Copy all lines containing the string "match" from the records below.

─── Information shown

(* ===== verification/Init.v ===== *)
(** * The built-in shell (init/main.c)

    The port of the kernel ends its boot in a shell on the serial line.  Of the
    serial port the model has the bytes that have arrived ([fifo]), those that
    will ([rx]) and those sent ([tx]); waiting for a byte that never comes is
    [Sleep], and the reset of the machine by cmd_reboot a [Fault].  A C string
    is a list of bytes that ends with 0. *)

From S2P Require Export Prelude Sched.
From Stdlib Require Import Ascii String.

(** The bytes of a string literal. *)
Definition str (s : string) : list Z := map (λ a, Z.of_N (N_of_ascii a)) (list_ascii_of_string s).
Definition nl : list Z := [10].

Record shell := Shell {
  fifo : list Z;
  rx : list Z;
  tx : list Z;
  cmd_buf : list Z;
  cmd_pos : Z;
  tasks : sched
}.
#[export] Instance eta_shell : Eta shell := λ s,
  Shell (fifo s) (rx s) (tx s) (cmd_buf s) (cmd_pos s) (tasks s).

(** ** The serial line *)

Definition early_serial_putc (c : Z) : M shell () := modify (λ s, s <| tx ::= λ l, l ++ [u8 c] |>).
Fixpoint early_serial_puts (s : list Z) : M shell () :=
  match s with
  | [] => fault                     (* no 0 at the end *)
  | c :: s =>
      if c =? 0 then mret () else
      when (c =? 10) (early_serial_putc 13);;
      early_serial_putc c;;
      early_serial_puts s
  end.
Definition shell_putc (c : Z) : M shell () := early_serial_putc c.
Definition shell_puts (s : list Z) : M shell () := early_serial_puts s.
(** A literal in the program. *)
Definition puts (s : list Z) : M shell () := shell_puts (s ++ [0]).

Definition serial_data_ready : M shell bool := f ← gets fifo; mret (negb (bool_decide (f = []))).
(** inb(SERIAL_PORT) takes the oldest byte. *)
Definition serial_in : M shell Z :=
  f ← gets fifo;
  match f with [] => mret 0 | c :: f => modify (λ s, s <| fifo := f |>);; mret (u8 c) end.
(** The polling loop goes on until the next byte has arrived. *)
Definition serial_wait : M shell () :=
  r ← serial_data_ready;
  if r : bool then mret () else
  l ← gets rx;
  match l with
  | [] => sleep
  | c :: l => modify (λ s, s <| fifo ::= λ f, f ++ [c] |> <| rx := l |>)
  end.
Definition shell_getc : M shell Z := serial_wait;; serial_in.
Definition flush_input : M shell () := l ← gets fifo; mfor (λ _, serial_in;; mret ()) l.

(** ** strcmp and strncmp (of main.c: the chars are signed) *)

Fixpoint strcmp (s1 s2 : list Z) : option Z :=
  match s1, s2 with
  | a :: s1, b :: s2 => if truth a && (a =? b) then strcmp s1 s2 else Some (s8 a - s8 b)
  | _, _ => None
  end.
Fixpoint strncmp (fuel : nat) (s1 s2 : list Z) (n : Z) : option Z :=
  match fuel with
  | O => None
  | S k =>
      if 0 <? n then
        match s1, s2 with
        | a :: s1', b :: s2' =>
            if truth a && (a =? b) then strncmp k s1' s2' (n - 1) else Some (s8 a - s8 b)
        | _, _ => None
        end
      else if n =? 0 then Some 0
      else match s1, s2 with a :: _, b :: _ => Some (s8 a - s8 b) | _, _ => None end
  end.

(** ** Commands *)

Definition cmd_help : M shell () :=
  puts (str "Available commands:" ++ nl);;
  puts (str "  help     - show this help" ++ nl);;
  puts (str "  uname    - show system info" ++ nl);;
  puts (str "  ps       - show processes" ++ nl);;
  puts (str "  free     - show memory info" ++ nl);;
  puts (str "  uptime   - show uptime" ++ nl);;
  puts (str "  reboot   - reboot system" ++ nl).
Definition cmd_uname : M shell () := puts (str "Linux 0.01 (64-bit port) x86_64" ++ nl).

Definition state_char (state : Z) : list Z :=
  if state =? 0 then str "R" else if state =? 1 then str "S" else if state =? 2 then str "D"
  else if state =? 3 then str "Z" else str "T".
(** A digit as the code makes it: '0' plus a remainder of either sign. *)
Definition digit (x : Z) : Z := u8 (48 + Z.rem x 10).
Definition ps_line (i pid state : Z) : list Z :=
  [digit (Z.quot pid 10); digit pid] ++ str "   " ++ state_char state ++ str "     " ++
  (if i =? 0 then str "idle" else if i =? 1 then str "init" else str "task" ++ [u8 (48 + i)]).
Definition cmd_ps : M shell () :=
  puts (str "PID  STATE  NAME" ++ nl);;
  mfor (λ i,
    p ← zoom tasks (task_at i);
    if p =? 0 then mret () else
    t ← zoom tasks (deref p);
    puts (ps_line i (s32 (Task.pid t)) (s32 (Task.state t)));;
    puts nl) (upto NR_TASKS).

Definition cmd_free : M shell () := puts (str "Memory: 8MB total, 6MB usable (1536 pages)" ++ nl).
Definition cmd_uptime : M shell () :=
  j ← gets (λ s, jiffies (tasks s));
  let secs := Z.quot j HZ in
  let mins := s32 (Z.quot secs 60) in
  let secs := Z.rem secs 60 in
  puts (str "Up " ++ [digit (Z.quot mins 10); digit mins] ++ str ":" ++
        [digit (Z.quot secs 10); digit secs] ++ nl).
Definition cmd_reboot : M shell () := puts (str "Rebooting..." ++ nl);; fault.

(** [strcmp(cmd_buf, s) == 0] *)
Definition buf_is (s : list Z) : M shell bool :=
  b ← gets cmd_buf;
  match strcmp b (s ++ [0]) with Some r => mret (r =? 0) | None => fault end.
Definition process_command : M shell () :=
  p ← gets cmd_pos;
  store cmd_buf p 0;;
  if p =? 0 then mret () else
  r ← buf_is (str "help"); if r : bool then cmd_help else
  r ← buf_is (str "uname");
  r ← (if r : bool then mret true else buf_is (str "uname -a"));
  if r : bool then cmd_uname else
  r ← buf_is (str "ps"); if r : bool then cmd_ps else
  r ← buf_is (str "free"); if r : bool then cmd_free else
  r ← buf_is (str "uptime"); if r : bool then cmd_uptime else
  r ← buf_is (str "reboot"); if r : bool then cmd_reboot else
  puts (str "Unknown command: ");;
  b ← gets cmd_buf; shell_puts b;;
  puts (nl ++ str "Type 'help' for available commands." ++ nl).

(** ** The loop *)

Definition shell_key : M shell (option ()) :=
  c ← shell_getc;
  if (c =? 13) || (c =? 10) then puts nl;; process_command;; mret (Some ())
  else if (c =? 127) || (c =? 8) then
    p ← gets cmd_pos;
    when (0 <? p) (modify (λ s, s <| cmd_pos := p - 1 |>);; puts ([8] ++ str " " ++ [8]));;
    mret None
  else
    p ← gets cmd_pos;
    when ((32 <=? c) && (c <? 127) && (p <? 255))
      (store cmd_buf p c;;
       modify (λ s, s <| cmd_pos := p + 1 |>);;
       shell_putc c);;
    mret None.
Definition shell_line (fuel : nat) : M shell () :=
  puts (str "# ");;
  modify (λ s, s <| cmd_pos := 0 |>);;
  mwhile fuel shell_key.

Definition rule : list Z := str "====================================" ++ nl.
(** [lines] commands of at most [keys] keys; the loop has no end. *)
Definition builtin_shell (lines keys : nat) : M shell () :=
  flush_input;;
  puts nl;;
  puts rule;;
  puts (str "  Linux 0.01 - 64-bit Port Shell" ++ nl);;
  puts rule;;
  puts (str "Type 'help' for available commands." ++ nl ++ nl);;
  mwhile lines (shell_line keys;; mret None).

──────
─── Information shown

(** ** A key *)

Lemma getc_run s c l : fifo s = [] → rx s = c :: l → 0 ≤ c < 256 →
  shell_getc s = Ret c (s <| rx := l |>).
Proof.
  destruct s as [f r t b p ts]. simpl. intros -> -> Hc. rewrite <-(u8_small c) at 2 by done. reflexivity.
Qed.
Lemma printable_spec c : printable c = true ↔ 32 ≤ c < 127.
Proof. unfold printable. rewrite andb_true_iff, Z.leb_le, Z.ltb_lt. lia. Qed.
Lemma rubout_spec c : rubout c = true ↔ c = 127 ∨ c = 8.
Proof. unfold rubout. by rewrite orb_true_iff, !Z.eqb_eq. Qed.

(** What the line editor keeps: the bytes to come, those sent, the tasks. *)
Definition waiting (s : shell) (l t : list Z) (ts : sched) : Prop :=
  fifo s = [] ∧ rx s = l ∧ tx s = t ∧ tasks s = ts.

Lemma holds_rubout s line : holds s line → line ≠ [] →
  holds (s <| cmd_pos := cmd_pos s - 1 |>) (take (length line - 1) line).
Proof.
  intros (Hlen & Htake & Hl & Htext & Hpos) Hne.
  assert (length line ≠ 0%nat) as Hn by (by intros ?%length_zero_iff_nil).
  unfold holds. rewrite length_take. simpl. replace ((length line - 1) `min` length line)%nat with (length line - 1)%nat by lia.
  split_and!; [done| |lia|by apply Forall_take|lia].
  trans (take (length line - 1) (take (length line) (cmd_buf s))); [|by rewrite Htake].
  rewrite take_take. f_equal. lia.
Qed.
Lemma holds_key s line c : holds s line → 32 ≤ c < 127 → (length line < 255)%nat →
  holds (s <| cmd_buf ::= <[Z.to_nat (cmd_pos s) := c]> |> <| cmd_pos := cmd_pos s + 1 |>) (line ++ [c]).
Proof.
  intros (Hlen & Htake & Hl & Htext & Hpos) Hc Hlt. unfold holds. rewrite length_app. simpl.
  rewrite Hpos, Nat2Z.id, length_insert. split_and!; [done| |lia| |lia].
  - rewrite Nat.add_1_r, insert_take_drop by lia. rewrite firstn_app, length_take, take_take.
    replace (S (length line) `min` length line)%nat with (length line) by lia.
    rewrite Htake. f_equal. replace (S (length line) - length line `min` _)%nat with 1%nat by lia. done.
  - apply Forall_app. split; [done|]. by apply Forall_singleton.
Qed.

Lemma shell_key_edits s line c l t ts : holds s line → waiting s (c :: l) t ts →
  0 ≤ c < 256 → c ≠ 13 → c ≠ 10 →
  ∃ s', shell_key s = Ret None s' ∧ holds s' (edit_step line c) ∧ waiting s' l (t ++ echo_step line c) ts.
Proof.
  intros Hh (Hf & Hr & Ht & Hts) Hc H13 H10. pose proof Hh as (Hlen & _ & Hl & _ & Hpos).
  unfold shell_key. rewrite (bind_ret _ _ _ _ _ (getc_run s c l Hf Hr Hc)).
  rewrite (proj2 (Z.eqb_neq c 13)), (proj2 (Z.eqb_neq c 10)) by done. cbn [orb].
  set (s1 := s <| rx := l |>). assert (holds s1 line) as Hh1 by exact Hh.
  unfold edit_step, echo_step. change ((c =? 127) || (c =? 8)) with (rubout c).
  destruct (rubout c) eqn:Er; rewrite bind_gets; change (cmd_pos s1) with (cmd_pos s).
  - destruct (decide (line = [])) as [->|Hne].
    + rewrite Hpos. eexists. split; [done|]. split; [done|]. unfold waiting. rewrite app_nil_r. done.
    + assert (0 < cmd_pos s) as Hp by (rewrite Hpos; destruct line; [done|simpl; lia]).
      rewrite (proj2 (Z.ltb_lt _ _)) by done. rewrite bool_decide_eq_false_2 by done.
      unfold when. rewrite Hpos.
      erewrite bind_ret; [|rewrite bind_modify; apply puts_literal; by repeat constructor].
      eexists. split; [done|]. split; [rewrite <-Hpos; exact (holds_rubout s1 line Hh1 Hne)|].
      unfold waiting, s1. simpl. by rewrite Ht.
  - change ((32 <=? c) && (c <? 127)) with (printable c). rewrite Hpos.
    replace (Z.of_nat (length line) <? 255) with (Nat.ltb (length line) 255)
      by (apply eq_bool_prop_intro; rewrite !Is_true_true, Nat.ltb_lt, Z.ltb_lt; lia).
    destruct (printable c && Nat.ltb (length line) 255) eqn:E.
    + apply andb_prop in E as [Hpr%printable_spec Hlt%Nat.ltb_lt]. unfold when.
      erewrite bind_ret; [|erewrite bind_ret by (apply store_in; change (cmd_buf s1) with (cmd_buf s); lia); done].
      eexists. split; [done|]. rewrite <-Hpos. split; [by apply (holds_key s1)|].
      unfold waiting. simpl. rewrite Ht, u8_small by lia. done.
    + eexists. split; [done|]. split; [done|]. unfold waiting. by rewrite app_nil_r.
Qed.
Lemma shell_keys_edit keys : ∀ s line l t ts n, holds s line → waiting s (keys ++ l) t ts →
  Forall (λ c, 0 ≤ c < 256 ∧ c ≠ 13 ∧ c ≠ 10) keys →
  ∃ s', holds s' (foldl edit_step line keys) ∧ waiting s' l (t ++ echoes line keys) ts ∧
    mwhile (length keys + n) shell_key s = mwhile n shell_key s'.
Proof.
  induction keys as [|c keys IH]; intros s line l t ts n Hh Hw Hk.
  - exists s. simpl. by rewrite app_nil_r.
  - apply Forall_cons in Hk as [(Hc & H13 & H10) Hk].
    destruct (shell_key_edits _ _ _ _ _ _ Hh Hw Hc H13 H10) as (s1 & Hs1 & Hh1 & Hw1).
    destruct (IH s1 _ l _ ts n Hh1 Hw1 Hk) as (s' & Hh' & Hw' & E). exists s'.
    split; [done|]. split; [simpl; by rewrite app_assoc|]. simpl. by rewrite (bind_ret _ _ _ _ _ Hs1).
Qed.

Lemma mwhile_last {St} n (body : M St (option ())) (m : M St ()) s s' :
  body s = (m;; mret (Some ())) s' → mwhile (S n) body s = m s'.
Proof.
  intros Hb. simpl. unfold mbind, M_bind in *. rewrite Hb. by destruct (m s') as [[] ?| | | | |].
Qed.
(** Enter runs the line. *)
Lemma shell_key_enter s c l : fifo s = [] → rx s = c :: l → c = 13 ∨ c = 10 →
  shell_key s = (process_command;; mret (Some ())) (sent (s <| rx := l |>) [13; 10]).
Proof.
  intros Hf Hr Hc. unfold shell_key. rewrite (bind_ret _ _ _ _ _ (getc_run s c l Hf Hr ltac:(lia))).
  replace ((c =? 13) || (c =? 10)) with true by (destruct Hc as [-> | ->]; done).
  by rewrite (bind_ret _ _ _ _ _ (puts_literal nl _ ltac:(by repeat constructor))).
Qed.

──────
─── Information shown

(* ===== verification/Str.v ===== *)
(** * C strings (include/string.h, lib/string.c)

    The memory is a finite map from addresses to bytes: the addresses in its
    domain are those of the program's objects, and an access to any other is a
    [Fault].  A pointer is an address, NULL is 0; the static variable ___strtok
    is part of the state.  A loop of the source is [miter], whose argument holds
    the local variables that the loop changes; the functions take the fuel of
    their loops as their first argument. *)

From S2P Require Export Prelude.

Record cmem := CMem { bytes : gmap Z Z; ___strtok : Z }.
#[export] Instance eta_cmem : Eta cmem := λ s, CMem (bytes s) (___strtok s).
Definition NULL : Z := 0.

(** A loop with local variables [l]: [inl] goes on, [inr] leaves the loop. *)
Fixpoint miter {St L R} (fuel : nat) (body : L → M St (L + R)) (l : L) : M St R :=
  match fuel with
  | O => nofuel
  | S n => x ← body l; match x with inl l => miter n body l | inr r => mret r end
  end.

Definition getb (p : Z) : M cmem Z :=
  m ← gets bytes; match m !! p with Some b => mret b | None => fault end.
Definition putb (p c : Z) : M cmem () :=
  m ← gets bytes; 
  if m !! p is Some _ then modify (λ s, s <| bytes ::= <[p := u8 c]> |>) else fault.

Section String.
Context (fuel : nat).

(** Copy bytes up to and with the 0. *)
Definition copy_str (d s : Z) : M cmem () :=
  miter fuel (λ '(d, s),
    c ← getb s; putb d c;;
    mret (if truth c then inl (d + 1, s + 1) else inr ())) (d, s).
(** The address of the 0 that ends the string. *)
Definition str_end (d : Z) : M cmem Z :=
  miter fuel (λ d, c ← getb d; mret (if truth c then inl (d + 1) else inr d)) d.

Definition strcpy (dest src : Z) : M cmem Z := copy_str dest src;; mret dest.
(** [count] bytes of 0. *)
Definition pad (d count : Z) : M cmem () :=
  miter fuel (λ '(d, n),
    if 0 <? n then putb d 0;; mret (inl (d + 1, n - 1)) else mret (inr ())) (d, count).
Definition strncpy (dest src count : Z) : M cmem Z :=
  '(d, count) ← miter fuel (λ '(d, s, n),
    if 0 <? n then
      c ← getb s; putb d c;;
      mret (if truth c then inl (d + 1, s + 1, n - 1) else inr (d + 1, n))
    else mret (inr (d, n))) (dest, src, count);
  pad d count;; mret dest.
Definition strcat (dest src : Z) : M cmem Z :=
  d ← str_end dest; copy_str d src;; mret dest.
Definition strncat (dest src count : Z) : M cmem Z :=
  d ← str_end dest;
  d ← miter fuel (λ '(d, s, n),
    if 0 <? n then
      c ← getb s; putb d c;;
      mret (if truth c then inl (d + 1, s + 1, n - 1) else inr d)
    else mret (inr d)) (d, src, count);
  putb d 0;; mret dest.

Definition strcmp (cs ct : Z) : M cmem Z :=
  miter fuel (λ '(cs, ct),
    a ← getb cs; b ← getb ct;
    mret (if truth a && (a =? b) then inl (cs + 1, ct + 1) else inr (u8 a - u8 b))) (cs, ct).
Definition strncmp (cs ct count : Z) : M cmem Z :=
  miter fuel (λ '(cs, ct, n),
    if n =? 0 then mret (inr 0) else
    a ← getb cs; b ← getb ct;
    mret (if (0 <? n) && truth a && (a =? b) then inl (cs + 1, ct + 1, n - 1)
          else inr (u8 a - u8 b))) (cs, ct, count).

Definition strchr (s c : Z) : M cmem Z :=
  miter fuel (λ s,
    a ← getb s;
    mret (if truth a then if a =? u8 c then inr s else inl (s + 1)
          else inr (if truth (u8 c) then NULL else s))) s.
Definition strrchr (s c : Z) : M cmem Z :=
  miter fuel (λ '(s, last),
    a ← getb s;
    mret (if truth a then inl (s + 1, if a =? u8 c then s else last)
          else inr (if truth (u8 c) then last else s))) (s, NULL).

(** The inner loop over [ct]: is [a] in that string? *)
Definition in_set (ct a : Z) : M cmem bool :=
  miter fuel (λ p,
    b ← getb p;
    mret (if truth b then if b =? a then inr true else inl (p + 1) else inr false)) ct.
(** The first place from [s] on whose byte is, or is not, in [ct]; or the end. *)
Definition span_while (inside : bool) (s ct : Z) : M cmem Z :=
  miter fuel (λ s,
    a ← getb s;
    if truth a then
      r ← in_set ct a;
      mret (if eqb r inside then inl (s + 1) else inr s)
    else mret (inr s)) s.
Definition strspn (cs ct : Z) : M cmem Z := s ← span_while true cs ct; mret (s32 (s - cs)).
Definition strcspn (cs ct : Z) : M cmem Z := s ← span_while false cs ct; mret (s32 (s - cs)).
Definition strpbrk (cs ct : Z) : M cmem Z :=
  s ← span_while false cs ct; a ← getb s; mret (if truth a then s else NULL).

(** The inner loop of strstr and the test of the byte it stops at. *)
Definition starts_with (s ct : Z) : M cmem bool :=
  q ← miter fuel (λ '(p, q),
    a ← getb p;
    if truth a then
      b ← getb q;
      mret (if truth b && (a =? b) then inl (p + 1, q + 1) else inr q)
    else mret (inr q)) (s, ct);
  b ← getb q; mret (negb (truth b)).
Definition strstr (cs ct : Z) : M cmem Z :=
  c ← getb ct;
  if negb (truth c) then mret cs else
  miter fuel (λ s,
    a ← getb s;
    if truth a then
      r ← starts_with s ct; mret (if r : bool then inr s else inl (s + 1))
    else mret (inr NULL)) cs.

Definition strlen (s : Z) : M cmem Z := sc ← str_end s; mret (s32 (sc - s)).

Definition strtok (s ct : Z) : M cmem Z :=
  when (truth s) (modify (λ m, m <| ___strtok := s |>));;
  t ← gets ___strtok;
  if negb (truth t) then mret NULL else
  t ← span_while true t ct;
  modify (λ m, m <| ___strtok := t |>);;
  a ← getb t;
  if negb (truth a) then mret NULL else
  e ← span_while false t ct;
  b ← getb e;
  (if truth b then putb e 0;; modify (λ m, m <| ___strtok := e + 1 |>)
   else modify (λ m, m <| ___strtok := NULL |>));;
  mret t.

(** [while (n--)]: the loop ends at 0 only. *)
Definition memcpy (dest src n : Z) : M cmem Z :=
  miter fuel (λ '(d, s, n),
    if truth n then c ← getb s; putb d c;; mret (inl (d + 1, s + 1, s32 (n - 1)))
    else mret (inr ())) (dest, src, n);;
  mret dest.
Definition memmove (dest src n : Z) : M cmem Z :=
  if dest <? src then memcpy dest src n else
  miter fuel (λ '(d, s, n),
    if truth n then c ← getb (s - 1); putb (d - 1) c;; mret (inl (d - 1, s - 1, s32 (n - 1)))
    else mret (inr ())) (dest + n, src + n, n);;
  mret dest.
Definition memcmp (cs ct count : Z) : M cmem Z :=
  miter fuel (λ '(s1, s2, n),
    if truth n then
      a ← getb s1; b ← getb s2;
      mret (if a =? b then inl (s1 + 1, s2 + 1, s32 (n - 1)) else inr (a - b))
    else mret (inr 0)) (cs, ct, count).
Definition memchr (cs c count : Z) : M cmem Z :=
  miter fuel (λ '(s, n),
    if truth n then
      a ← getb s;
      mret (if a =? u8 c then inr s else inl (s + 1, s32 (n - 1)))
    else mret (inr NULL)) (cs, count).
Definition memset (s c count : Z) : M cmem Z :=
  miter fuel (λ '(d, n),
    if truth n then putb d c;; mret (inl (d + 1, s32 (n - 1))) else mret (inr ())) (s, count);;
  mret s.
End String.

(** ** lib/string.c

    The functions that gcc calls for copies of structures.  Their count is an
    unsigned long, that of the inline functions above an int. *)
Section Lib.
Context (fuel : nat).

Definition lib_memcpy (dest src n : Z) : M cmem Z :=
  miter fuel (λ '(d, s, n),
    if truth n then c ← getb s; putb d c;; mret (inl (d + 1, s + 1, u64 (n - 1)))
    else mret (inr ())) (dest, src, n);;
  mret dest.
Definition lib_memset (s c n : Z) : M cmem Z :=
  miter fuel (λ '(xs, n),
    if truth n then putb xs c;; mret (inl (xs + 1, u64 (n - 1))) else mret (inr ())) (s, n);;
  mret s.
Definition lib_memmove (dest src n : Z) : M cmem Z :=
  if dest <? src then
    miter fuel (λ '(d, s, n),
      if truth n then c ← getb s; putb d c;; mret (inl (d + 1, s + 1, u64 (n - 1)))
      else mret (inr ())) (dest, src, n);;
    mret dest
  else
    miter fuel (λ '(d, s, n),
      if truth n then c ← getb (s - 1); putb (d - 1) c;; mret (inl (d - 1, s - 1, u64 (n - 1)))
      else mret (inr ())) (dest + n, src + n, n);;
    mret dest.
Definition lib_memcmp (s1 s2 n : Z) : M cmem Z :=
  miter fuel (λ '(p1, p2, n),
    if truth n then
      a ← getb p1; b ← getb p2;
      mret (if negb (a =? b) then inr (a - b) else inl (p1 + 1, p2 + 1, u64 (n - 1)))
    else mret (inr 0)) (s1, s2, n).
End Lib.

──────

• _Solution for this problem_
  match s with
  match f with [] => mret 0 | c :: f => modify (λ s, s <| fifo := f |>);; mret (u8 c) end.
  match l with
  match s1, s2 with
  match fuel with
        match s1, s2 with
      else match s1, s2 with a :: _, b :: _ => Some (s8 a - s8 b) | _, _ => None end
  match strcmp b (s ++ [0]) with Some r => mret (r =? 0) | None => fault end.
  match fuel with
  | S n => x ← body l; match x with inl l => miter n body l | inr r => mret r end
  m ← gets bytes; match m !! p with Some b => mret b | None => fault end.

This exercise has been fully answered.